Рав Шломо Залман имел обыкновение проведывать больную родственницу, жившую на пятом этаже. Ее соседи хотели облегчить ему это и поставили по стулу на каждом этаже, чтобы он мог присесть и передохнуть по пути. Но он сказал сопровождавшим его, что нет в том пользы, так как ему тяжело всякий раз садиться и вставать, – но, тем не менее, обязательно присаживался на каждом этаже. Он опасался, что, если соседям станет известно, что он не пользуется их стульями, им будет обидно, – и он утруждал себя, садясь и вставая по пути четыре раза; и все это – из уважения к людям.
Негодный свидетель
Однажды нашему учителю пришлось быть месадер кидушин [проводящим свадебную церемонию по законам Моше и Израиля] у одной пары из общины Йемена. Перед хупой один из присутствующих, из его доверенных людей, шепнул ему на ухо, что один из свидетелей – раввин из секты «дардаим», отрицающей святость книги «Зоар».
Положение было сложное и неловкое. Хупа уже был растянута, жених и невеста готовы, и собравшиеся напряженно ожидали начала церемонии. Что можно сделать в такой ситуации? С одной стороны – нельзя опозорить свидетеля перед всеми, не давая ему исполнить назначенную ему роль, а с другой – он негоден в свидетели!
Наш учитель с его острым умом тут же нашел выход. Он обратился к тому свидетелю и сказал: «У меня есть просьба к Вам. Поскольку я никогда в жизни не был свидетелем на свадьбе и мне очень хочется один раз исполнить эту роль, – я прошу Вас поменяться со мной ролями. Вы будете месадер кидушин, а я – свидетелем». Тот начал было говорить, что не по достоинству нашего учителя быть свидетелем, но рав стоял на своем. У того свидетеля не было выбора, – и все завершилось благополучно.

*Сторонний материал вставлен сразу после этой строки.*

(* ===== verification/MbusLink.v ===== *)
(** * The Modbus TCP experiment: what the client and the server do together

    The server answers every request of a byte stream in order, however the stream is cut;
    a client call across it is an access to the registers; what happens to a client that has
    lost its place in the stream; how a reconnection is paced. *)

From stdpp Require Import pretty.
From S2P Require Import Prelude Types Bytes LinuxIo SerialPort TcpFrame MbusCodec MbusTcp.
Local Open Scope Z_scope.

(** ** A request and its answer *)

Record Request := mkRequest { rq_tid : Z; rq_unit : Z; rq_pdu : list Z }.

Definition request_ok (r : Request) : Prop := is_u 16 (rq_tid r) ∧ pdu_ok (rq_pdu r).
Definition request_wire (r : Request) : list Z := adu_wire (rq_tid r) (rq_unit r) (rq_pdu r).
Definition wires (rs : list Request) : list Z := concat (map request_wire rs).

(** The reference server: one answer for each request, with its transaction id and unit. *)
Definition answer (r : Request) (regs : list Z) : list Z * list Z :=
  match handle_pdu (rq_pdu r) regs with
  | (MOk pdu, regs) => (adu_wire (rq_tid r) (rq_unit r) pdu, regs)
  | (MFail _ _, regs) => ([], regs)
  end.

Fixpoint answer_all (rs : list Request) (regs : list Z) : list Z * list Z :=
  match rs with
  | [] => ([], regs)
  | r :: rs =>
      let '(out, regs) := answer r regs in
      let '(more, regs) := answer_all rs regs in (out ++ more, regs)
  end.

Lemma refusal_answers fc e m :
  e = MErr.IllegalAddress ∨ e = MErr.IllegalValue → ∃ pdu, refusal fc e m = MOk pdu ∧ length pdu = 2%nat.
Proof. by intros [-> | ->]; eexists. Qed.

Уважительное отношение – также и к далеким
Уважительное отношение распространялось у нашего учителя не только на «людей нашего круга», но в той же мере и на людей, далеких от Торы.
Однажды, когда он ехал в автобусе, рядом с ним села женщина в нескромной одежде. Рав Шломо Залман тут же нажал на кнопку звонка, поднялся и сошел с автобуса на ближайшей остановке, далекой от нужной ему. «Я мог ехать дальше стоя», – объяснил он одному из приближенных к нему, – «но это задело бы честь дочери Израиля… поэтому я предпочел сойти и идти дальше пешком».

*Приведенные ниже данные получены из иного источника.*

Definition source_line {A} (valid : bool) (sample : A) (sampled_ns now_ns max_age_ns : Z) (source : SourceStatus)
    : SourceLine A :=
  mkSourceLine
    (if valid then Some (sample, age_ms sampled_ns now_ns, sample_is_stale valid sampled_ns now_ns max_age_ns) else None)
    (health_to_string (ss_health source))
    (match ss_health source with SourceHealth.Faulted => Some (ss_detail source) | _ => None end).

Definition print_snapshot (cfg : Config) (s : ObservationSnapshot) (now_ns : Z)
    : SourceLine CanStatusSample * SourceLine TemperatureSample :=
  (source_line (cs_valid (ob_can s)) (ob_can s) (cs_sampled_ns (ob_can s)) now_ns 350000000 (ob_can_source s),
   source_line (ts_valid (ob_temperature s)) (ob_temperature s) (ts_sampled_ns (ob_temperature s)) now_ns
     (cf_modbus_period cfg * 3 * 1000000) (ob_modbus_source s)).

(** The main thread until the deadline: [steady_clock], the clock reading and the store at
    each turn. *)
Fixpoint print_loop (turns : list (Z * option timespec * ObservationSnapshot)) (deadline : Z) (cfg : Config)
    : list (SourceLine CanStatusSample * SourceLine TemperatureSample) :=
  match turns with
  | [] => []
  | (now, reading, s) :: turns =>
      if now <? deadline then print_snapshot cfg s (monotonic_or_zero reading) :: print_loop turns deadline cfg
      else []
  end.

Inductive MainOutcome := Exit (code : Z) | Run (cfg : Config) (stop_fd : Z).

Definition observer_main (args : list string) (eventfd : option Z) : MainOutcome :=
  if existsb is_help args then Exit 0
  else match parse_config args default_config with
  | None => Exit 2
  | Some cfg => match eventfd with None => Exit 1 | Some fd => Run cfg fd end
  end.

(** ** The sensor (apps/mbus_sensor_server.cpp) *)

Record SensorConfig := mkSensorConfig {
  sr_host : string;
  sr_port : Z;
  sr_register_address : Z;
  sr_temperature_deci_c : Z
}.

#[export] Instance SensorConfig_eta : Eta SensorConfig :=
  mkEta _ (fun c => mkSensorConfig (sr_host c) (sr_port c) (sr_register_address c) (sr_temperature_deci_c c)).

Definition default_sensor : SensorConfig := mkSensorConfig "127.0.0.1" 1502 0 255.

Fixpoint parse_sensor (args : list string) (c : SensorConfig) : option SensorConfig :=
  match args with
  | [] => Some c
  | arg :: rest =>
      if is_help arg then None
      else match rest with
      | [] => None
      | value :: rest =>
          if (arg =? "--host")%string then
            if (value =? "")%string then None else parse_sensor rest (c <| sr_host := value |>)
          else match parse_chars_i64 (str_bytes value) with
          | None => None
          | Some number =>
              if (arg =? "--port")%string && between 1 number 65535 then parse_sensor rest (c <| sr_port := u16 number |>)
              else if (arg =? "--register")%string && between 0 number 63 then
                parse_sensor rest (c <| sr_register_address := u16 number |>)
              else if (arg =? "--temperature-deci-c")%string && between (-32768) number 32767 then
                parse_sensor rest (c <| sr_temperature_deci_c := i16 number |>)
              else None
          end
      end
  end.

(** The exit code, or the running server. *)
Definition sensor_main (args : list string) (env : ListenEnv) (k : Kernel) : (Z + RefServer) * Kernel :=
  if existsb is_help args then (inl 0, k)
  else match parse_sensor args default_sensor with
  | None => (inl 2, k)
  | Some cfg =>
      let server := server_new (mkServerConfig (sr_host cfg) (sr_port cfg) 64 0) in
      match holding_write_single (sr_register_address cfg) (u16 (sr_temperature_deci_c cfg)) (rf_regs server) with
      | (MFail _ _, _) => (inl 1, k)
      | (MOk _, regs) =>
          match server_start env (server <| rf_regs := regs |>) k with
          | (MFail _ _, _, k) => (inl 1, k)
          | (MOk _, server, k) => (inr server, k)
          end
      end
  end.

(** ** The threads share the store *)

Notation StoreOp := (CanOp + ModbusOp)%type.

«Это было просто потрясающе», – рассказывает его зять, гаон рав Ицхак Йерухам Бородянский, – «как приветливо он обращался с рабочими, работавшими в его доме, или таксистами, которые его обслуживали; как он разговаривал с ними, относился к ним и интересовался их жизнью. Он чувствовал к ним благодарность за их работу, хотя они и получали за нее полную плату».
«Нужно быть человеком!»
Наш учитель, при всей его погруженности в Тору, находился в тесном общении с людьми. Он глубоко проникался чувствами других и разделял с ними их тяготы.
Когда его приглашали на роль ведущего свадебную церемонию, он приходил на четверть часа раньше. «Жених и так достаточно взволнован и напряжен, – так пусть он увидит, что по крайней мере одно дело устроено», – объяснял он.
Было однажды, что он упрекнул одного из членов семьи за то, что тот не приветствовал при встрече свою племянницу «по соображениям скромности». – «Вы не говорите ей шалом?», – удивлялся он. – «Разве не нужно быть человеком?»